■ **Exercise description**: Copy each line from the entries that the word "guard" appears in.

■ **Data shown**:
(** C4. Whoever a guard lets through as a user has proved to hold that user's key:
    in any run of requests, if tags cannot be made up, a request let through at
    [now] as [user] was preceded by a challenge given to that very key, and then
    by a transaction from the key that carries the challenge's nonce and is
    signed by the key, at most sixty seconds later and at most an hour before
    [now]; no challenge of the key was given or used in between, so each nonce
    buys one token.  Behind the admin guard the key is the administrator's. *)
Theorem admitted_users_proved_key (rs : list (Z * AuthRequest)) (before after : list AuthEntry)
    (e : AuthEntry) (u : Json) :
  (serve rs).2 = before ++ e :: after -> user_of e = Some u ->
  (forall token, token_of (asked e) = Some token -> unforged before token) ->
  (forall e', e' ∈ before -> 0 <= at_time e') ->
  exists p q r key drawn t1 text tok x t0,
    u = JString key /\
    before = p ++ challenge_entry t1 key drawn :: q ++
      {| at_time := t0; asked := PostVerify (Some key) (Some text); got := TokenIssued tok x |} :: r /\
    meets key (hex drawn) text /\ t0 <= t1 + 60000 /\ seconds (at_time e) <= seconds t0 + 3600 /\
    (forall e', e' ∈ q -> touches key e' = false) /\
    (forall h, asked e = AdminOnly h -> ADMIN_PUBLIC_KEY env = Some key).
Proof.
  intros Hlog Huser Hunf Htimes.
  destruct (served_entry _ _ _ _ Hlog) as (s & s' & _ & Eans).
  destruct e as [now req reply]; simpl in *.
  destruct (let_through _ _ _ _ _ _ Eans Huser) as (token & Htok & Hver & Hadmin).
  destruct (accepted_token_issued _ _ _ _ Hver (Hunf _ Htok)) as (e0 & tok & x & Hin & Hg & Hmade).
  pose proof (Htimes _ Hin) as H0. apply list_elem_of_split in Hin as (b0 & r & ->).
  rewrite <- app_assoc in Hlog. simpl in Hlog.
  destruct (served_entry _ _ _ _ Hlog) as (s0 & s0' & Hback & E0).
  destruct e0 as [t0 req0 rep0]; simpl in *. subst rep0.
  apply token_issued in E0 as (key & text & c & -> & Hc & Hexp & Hmeets & ->).
  destruct (Hback _ _ Hc) as (p & q & t1 & drawn & -> & -> & Hq).
  destruct (Hmade key (seconds t0)) as [-> Hle]; [by apply Z.div_pos; lia|done|].
  exists p, q, r, key, drawn, t1, text, (signJwt env (token_payload env key (seconds t0))), x, t0.
  split_and!; try done.
  - by rewrite <- app_assoc.
  - intros e' He. by eapply Forall_forall in Hq.
  - intros h Hh. by destruct (Hadmin h Hh) as (k & [= <-] & ?).
Qed.
End Facts.

(** * A run of the authentication endpoints *)

Local Open Scope Z_scope.

(** A tag that mixes the key and the text; signatures are the hash and the key's
    first letter. *)
Definition toy_sum (s : string) : Z := foldr (fun c a => (code c + 3 * a) mod 256) 7 (chars s).

Definition toy_tag (k t : string) : list Z := replicate 32 (toy_sum (k +:+ t)).

Lemma toy_tag_bytes k t : bytes_ok (toy_tag k t).
Proof.
  apply Forall_replicate. unfold toy_sum. destruct (chars (k +:+ t)) as [|c l]; [done|]. simpl. unfold is_byte.
  pose proof (Z.mod_pos_bound (code c + 3 * foldr (fun c a => (code c + 3 * a) mod 256) 7 l) 256). lia.
Qed.

#[export] Instance sample_auth : AuthSdk := {|
  hmac_sha256 := toy_tag;
  hmac_bytes := toy_tag_bytes;
  hmac_length := fun k t => length_replicate 32 (toy_sum (k +:+ t));
  isValidEd25519PublicKey := fun k => bool_decide (k = "GALICE"%string) || bool_decide (k = "GADMIN"%string);
  fromXDR := fun text =>
    match split_on 46 text with
    | [key; value] => Some {| tx_source := Some key;
        tx_operations := [{| op_type := "manageData"; op_value := Some (utf8_encode value) |}];
        tx_hash := utf8_encode value; tx_signatures := [[1]; utf8_encode value] |}
    | _ => None
    end;
  fromPublicKey := fun _ => true;
  verifies := fun _ h s => bool_decide (h = s);
  JSON_parse_other := fun _ => Throws SyntaxErr;
  loose_lt := fun _ _ => false
|}.
Definition sample_env : AuthEnv := {|
  isProduction := false; rawJwtSecret := Some "secret"%string; randomSecret := "";
  JWT_ISSUER_env := None; JWT_AUDIENCE_env := None; ADMIN_PUBLIC_KEY := Some "GADMIN"%string
|}.
(* ===== verification/Statement.v ===== *)
(** * Account statements: backend/src/services/export.service.ts and
    [exportTransactions] of backend/src/controllers/user.controller.ts

    A statement is written to the response while the streams of a wallet are
    read in batches of a hundred, ordered by their creation alone.  The order in
    which the database reads its rows for the [k]-th batch, which settles the
    order of streams created in the same millisecond, is [stream_scan k]; the
    rows themselves are those of one moment.  The identifier a batch starts after
    is that of the last stream of the one before: its column [id] is stood for by
    the stream's on-chain identifier, since both are unique. *)
From S2P Require Import Prelude JsLang Texts StreamId Json Schema Xdr Worker DeadLetter Amount Csv Dates Http StreamQueries.
From stdpp Require Import sorting.
Local Open Scope Z_scope.

(** ** Records *)

Inductive Direction := incoming | outgoing | all_directions.

Record ExportOptions := {
  ex_direction : Direction;
  ex_startDate : option num;
  ex_endDate : option num;
  ex_tokenAddress : option string
}.

Record TransactionRecord := {
  tx_timestamp : string;
  tx_streamId : string;
  tx_transactionHash : string;
  tx_eventType : string;
  tx_direction : string;
  tx_counterpartyAddress : string;
  tx_tokenContract : string;
  tx_grossAmountStroops : string;
  tx_grossAmountFormatted : string;
  tx_protocolFeeDeducted : string;
  tx_netAmount : string
}.

Definition CSV_HEADERS : string :=
  StreamId.join "," ["Timestamp (UTC)"; "Stream ID"; "Transaction Hash"; "Event Type"; "Direction";
            "Counterparty Address"; "Token Contract"; "Gross Amount (Stroops)";
            "Gross Amount (Formatted)"; "Protocol Fee Deducted"; "Net Amount"]%string.

Definition formatAmount (stroops : string) : outcome string :=
  let? amount := BigInt_of_string stroops in
  let divisor := 10 ^ 7 in
  Returns (BigInt_toString (Z.quot amount divisor) +:+ "." +:+
           padStart (BigInt_toString (Z.rem amount divisor)) 7).

Definition calculateProtocolFee (amount eventType : string) : outcome string :=
  if bool_decide (eventType = "WITHDRAWN"%string) then
    let? amt := BigInt_of_string amount in
    Returns (BigInt_toString (Z.quot (amt * 5) 1000))
  else Returns "0"%string.

(** [new Date(Number(event.timestamp) * 1000).toISOString()]; the product is
    exact wherever it is a date. *)
Definition event_time (timestamp : Z) : outcome string :=
  Date_toISOString match Number_of_bigint timestamp with Fin t => Fin (t * 1000) | x => x end.

Definition mapEventToTransaction (event : StreamEvent) (stream : Stream) (userAddress : string) :
    outcome TransactionRecord :=
  let isOutgoing := bool_decide (sender stream = userAddress) in
  let grossAmount := if truthy (ev_amount event) then default "" (ev_amount event) else "0" in
  let? protocolFee := calculateProtocolFee grossAmount (ev_eventType event) in
  let? gross := BigInt_of_string grossAmount in
  let? fee := BigInt_of_string protocolFee in
  let netAmount := BigInt_toString (gross - fee) in
  let? timestamp := event_time (ev_timestamp event) in
  let? grossFormatted := formatAmount grossAmount in
  let? netFormatted := formatAmount netAmount in
  Returns {|
    tx_timestamp := timestamp; tx_streamId := BigInt_toString (streamId stream);
    tx_transactionHash := ev_transactionHash event; tx_eventType := ev_eventType event;
    tx_direction := if isOutgoing then "OUTGOING" else "INCOMING";
    tx_counterpartyAddress := if isOutgoing then recipient stream else sender stream;
    tx_tokenContract := tokenAddress stream; tx_grossAmountStroops := grossAmount;
    tx_grossAmountFormatted := grossFormatted; tx_protocolFeeDeducted := protocolFee;
    tx_netAmount := netFormatted |}.

Definition record_fields (r : TransactionRecord) : list string :=
  [tx_timestamp r; tx_streamId r; tx_transactionHash r; tx_eventType r; tx_direction r;
   tx_counterpartyAddress r; tx_tokenContract r; tx_grossAmountStroops r; tx_grossAmountFormatted r;
   tx_protocolFeeDeducted r; tx_netAmount r].

Definition transactionToCSVRow (r : TransactionRecord) : string := StreamId.join "," (map escapeCSV (record_fields r)).

(** The object [JSON.stringify] is given, in the order of its literal. *)
Definition record_json (r : TransactionRecord) : Json :=
  JObject (zip ["timestamp"; "streamId"; "transactionHash"; "eventType"; "direction"; "counterpartyAddress";
                "tokenContract"; "grossAmountStroops"; "grossAmountFormatted"; "protocolFeeDeducted";
                "netAmount"]%string (map JString (record_fields r))).

(** ** The query *)

(** The bounds on an event's second; the conversion of an invalid date throws. *)
Definition second_of (date : num) : outcome Z :=
  match date with Fin t => Returns (t / 1000) | _ => Throws RangeErr end.
Definition optional_second (date : option num) : outcome (option Z) :=
  match date with
  | None => Returns None
  | Some t => let? s := second_of t in Returns (Some s)
  end.

Definition in_range (gte lte : option Z) (t : Z) : bool :=
  match gte with Some s => s <=? t | None => true end && match lte with Some s => t <=? s | None => true end.

Section Statements.
Context {P : PrismaEngine} {Hidden : HiddenColumns}.
Context (engine : string -> num) (d : DB P) (stream_scan : nat -> list Stream).
Context (userAddress : string) (options : ExportOptions).

Definition older_created (r r' : Stream) : Prop :=
  stream_createdAt (streamId r) <= stream_createdAt (streamId r').
#[export] Instance older_created_dec : RelDecision older_created.
Proof. intros r r'. unfold older_created. apply _. Defined.
Definition older_event (e e' : StreamEvent) : Prop := ev_timestamp e <= ev_timestamp e'.
#[export] Instance older_event_dec : RelDecision older_event.
Proof. intros e e'. unfold older_event. apply _. Defined.

Definition where_ (r : Stream) : bool :=
  (match ex_direction options with incoming => false | _ => bool_decide (sender r = userAddress) end ||
   match ex_direction options with outgoing => false | _ => bool_decide (recipient r = userAddress) end) &&
  (if truthy (ex_tokenAddress options) then bool_decide (ex_tokenAddress options = Some (tokenAddress r)) else true).

(** The rows after the one with the identifier [cursor]. *)
Fixpoint after_cursor (cursor : Z) (rows : list Stream) : list Stream :=
  match rows with
  | [] => []
  | r :: rows' => if bool_decide (streamId r = cursor) then rows' else after_cursor cursor rows'
  end.

Definition BATCH_SIZE : nat := 100.

Definition ordered (k : nat) : list Stream := merge_sort older_created (List.filter where_ (stream_scan k)).
Definition batch (k : nat) (cursor : option Z) : list Stream :=
  take BATCH_SIZE match cursor with Some id => after_cursor id (ordered k) | None => ordered k end.

(** The events that are included with a stream. *)
Definition included (gte lte : option Z) (r : Stream) : list StreamEvent :=
  merge_sort older_event
    (List.filter (fun e => bool_decide (ev_streamId e = streamId r) && in_range gte lte (ev_timestamp e))
       (event_rows d)).

(** ** The response *)

Record Response := {
  res_status : Z;
  res_headers : list (string * string);
  res_body : string; (* what was written *)
  res_ended : bool;
  processedCount : Z;
  isFirst : bool
}.

Definition fresh_response : Response :=
  {| res_status := 200; res_headers := []; res_body := EmptyString; res_ended := false;
     processedCount := 0; isFirst := true |}.

Definition setHeader (name v : string) : Js Response unit := modify (fun s =>
  {| res_status := res_status s; res_headers := res_headers s ++ [(name, v)]; res_body := res_body s;
     res_ended := res_ended s; processedCount := processedCount s; isFirst := isFirst s |}).
Definition write (text : string) : Js Response unit := modify (fun s =>
  {| res_status := res_status s; res_headers := res_headers s; res_body := res_body s +:+ text;
     res_ended := res_ended s; processedCount := processedCount s; isFirst := isFirst s |}).
Definition end_response : Js Response unit := modify (fun s =>
  {| res_status := res_status s; res_headers := res_headers s; res_body := res_body s;
     res_ended := true; processedCount := processedCount s; isFirst := isFirst s |}).
Definition count_row : Js Response unit := modify (fun s =>
  {| res_status := res_status s; res_headers := res_headers s; res_body := res_body s;
     res_ended := res_ended s; processedCount := processedCount s + 1; isFirst := false |}).

(** [isFirst] is only there for the JSON form; the CSV form leaves it out. *)
Inductive Format := csv | json.

Definition write_transaction (f : Format) (r : TransactionRecord) : Js Response unit :=
  match f with
  | csv => do! write (transactionToCSVRow r +:+ String LF EmptyString) in count_row
  | json =>
      do! (let! first := gets isFirst in if first then ret tt else write ",") in
      do! write (JSON_stringify (record_json r)) in
      count_row
  end.

Definition write_stream (f : Format) (gte lte : option Z) (r : Stream) : Js Response unit :=
  for_each (included gte lte r) (fun event =>
    let! transaction := lift (mapEventToTransaction event r userAddress) in
    write_transaction f transaction).

(** The loop over the batches.  The result says whether it left its loop within
    [fuel] batches. *)
Fixpoint write_batches (f : Format) (fuel k : nat) (cursor : option Z) : Js Response bool :=
  match fuel with
  | O => ret false
  | S fuel' =>
      let! gte := lift (optional_second (ex_startDate options)) in
      let! lte := lift (optional_second (ex_endDate options)) in
      let rows := batch k cursor in
      match last rows with
      | None => ret true
      | Some lastStream =>
          do! for_each rows (write_stream f gte lte) in
          if (length rows <? BATCH_SIZE)%nat then ret true
          else write_batches f fuel' (S k) (Some (streamId lastStream))
      end
  end.

Fixpoint before_T (s : string) : string :=
  match s with
  | EmptyString => EmptyString
  | String c s' => if code c =? 84 then EmptyString else String c (before_T s')
  end.

Definition start_response (now : Z) (kind extension : string) : Js Response unit :=
  let! today := lift (Date_toISOString (Fin now)) in
  do! setHeader "Content-Type" (kind +:+ "; charset=utf-8") in
  do! setHeader "Content-Disposition"
        ("attachment; filename=" +:+ dquote +:+ "flowfi-statement-" +:+ userAddress +:+ "-" +:+
         before_T today +:+ "." +:+ extension +:+ dquote) in
  setHeader "Transfer-Encoding" "chunked".

(** After an error what was written is left as it is: the headers were sent with
    the first text, so nothing is answered, and nothing ends the response. *)
Definition headersSent (s : Response) : bool := match res_body s with EmptyString => res_ended s | _ => true end.
Definition export_failed : Js Response bool := fun s =>
  if headersSent s then (Returns true, s)
  else (Returns true, {| res_status := 500; res_headers := res_headers s; res_body := JSON_stringify (JObject [("error", JString "Export failed")]);
                         res_ended := true; processedCount := processedCount s; isFirst := isFirst s |}).

Definition streamTransactionCSV (fuel : nat) (now : Z) : Js Response bool :=
  do! start_response now "text/csv" "csv" in
  do! write (CSV_HEADERS +:+ String LF EmptyString) in
  try_catch
    (let! finished := write_batches csv fuel 0 None in
     if finished then do! end_response in ret true else ret false)
    (fun _ => export_failed).

Definition streamTransactionJSON (fuel : nat) (now : Z) : Js Response bool :=
  do! start_response now "application/json" "json" in
  do! write ("{" +:+ dquote +:+ "transactions" +:+ dquote +:+ ":[") in
  try_catch
    (let! finished := write_batches json fuel 0 None in
     if finished then
       let! count := gets processedCount in
       let! exportedAt := lift (Date_toISOString (Fin now)) in
       do! write ("]," +:+ dquote +:+ "metadata" +:+ dquote +:+ ":{" +:+ dquote +:+ "totalRecords" +:+ dquote +:+ ":" +:+
                  BigInt_toString count +:+ "," +:+ dquote +:+ "exportedAt" +:+ dquote +:+ ":" +:+ dquote +:+ exportedAt +:+
                  dquote +:+ "," +:+ dquote +:+ "userAddress" +:+ dquote +:+ ":" +:+ dquote +:+ userAddress +:+ dquote +:+
                  "}}") in
       do! end_response in
       ret true
     else ret false)
    (fun _ => export_failed).
End Statements.

(** ** The endpoint *)

Record ExportQuery := {
  xq_format : option string;
  xq_direction : option string;
  xq_startDate : option string;
  xq_endDate : option string;
  xq_tokenAddress : option string
}.

Definition or_text (s : option string) (other : string) : string := if truthy s then default "" s else other.

Definition direction_of (s : string) : option Direction :=
  if bool_decide (s = "incoming"%string) then Some incoming
  else if bool_decide (s = "outgoing"%string) then Some outgoing
  else if bool_decide (s = "all"%string) then Some all_directions
  else None.
Definition format_of (s : string) : option Format :=
  if bool_decide (s = "csv"%string) then Some csv
  else if bool_decide (s = "json"%string) then Some json else None.

Definition query_date (engine : string -> num) (s : option string) : option num :=
  if truthy s then Some (Date_parse engine (default "" s)) else None.

(** What the endpoint does with a request: an error, or a statement that is
    being written. *)
Definition exportTransactions {P : PrismaEngine} {Hidden : HiddenColumns} (engine : string -> num) (d : DB P)
    (stream_scan : nat -> list Stream) (fuel : nat) (now : Z) (address : PathParam) (q : ExportQuery) :
    Js Response (Reply bool) :=
  match first_id address with
  | None => sendApiError 400 "INVALID_ADDRESS" "Invalid Stellar address"
  | Some address =>
      if negb (STELLAR_PUBLIC_KEY_REGEX address) then sendApiError 400 "INVALID_ADDRESS" "Invalid Stellar address"
      else
        match format_of (or_text (xq_format q) "csv") with
        | None => sendApiError 400 "INVALID_FORMAT" "Invalid format. Must be csv or json"
        | Some f =>
            match direction_of (or_text (xq_direction q) "all") with
            | None => sendApiError 400 "INVALID_DIRECTION" "Invalid direction. Must be incoming, outgoing, or all"
            | Some direction =>
                let options := {|
                  ex_direction := direction; ex_startDate := query_date engine (xq_startDate q);
                  ex_endDate := query_date engine (xq_endDate q);
                  ex_tokenAddress := if truthy (xq_tokenAddress q) then xq_tokenAddress q else None |} in
                let! finished := match f with
                  | csv => streamTransactionCSV d stream_scan address options fuel now
                  | json => streamTransactionJSON d stream_scan address options fuel now
                  end in
                send 200 finished
            end
        end
  end.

■ **Written answer**:
(** C4. Whoever a guard lets through as a user has proved to hold that user's key:
    buys one token.  Behind the admin guard the key is the administrator's. *)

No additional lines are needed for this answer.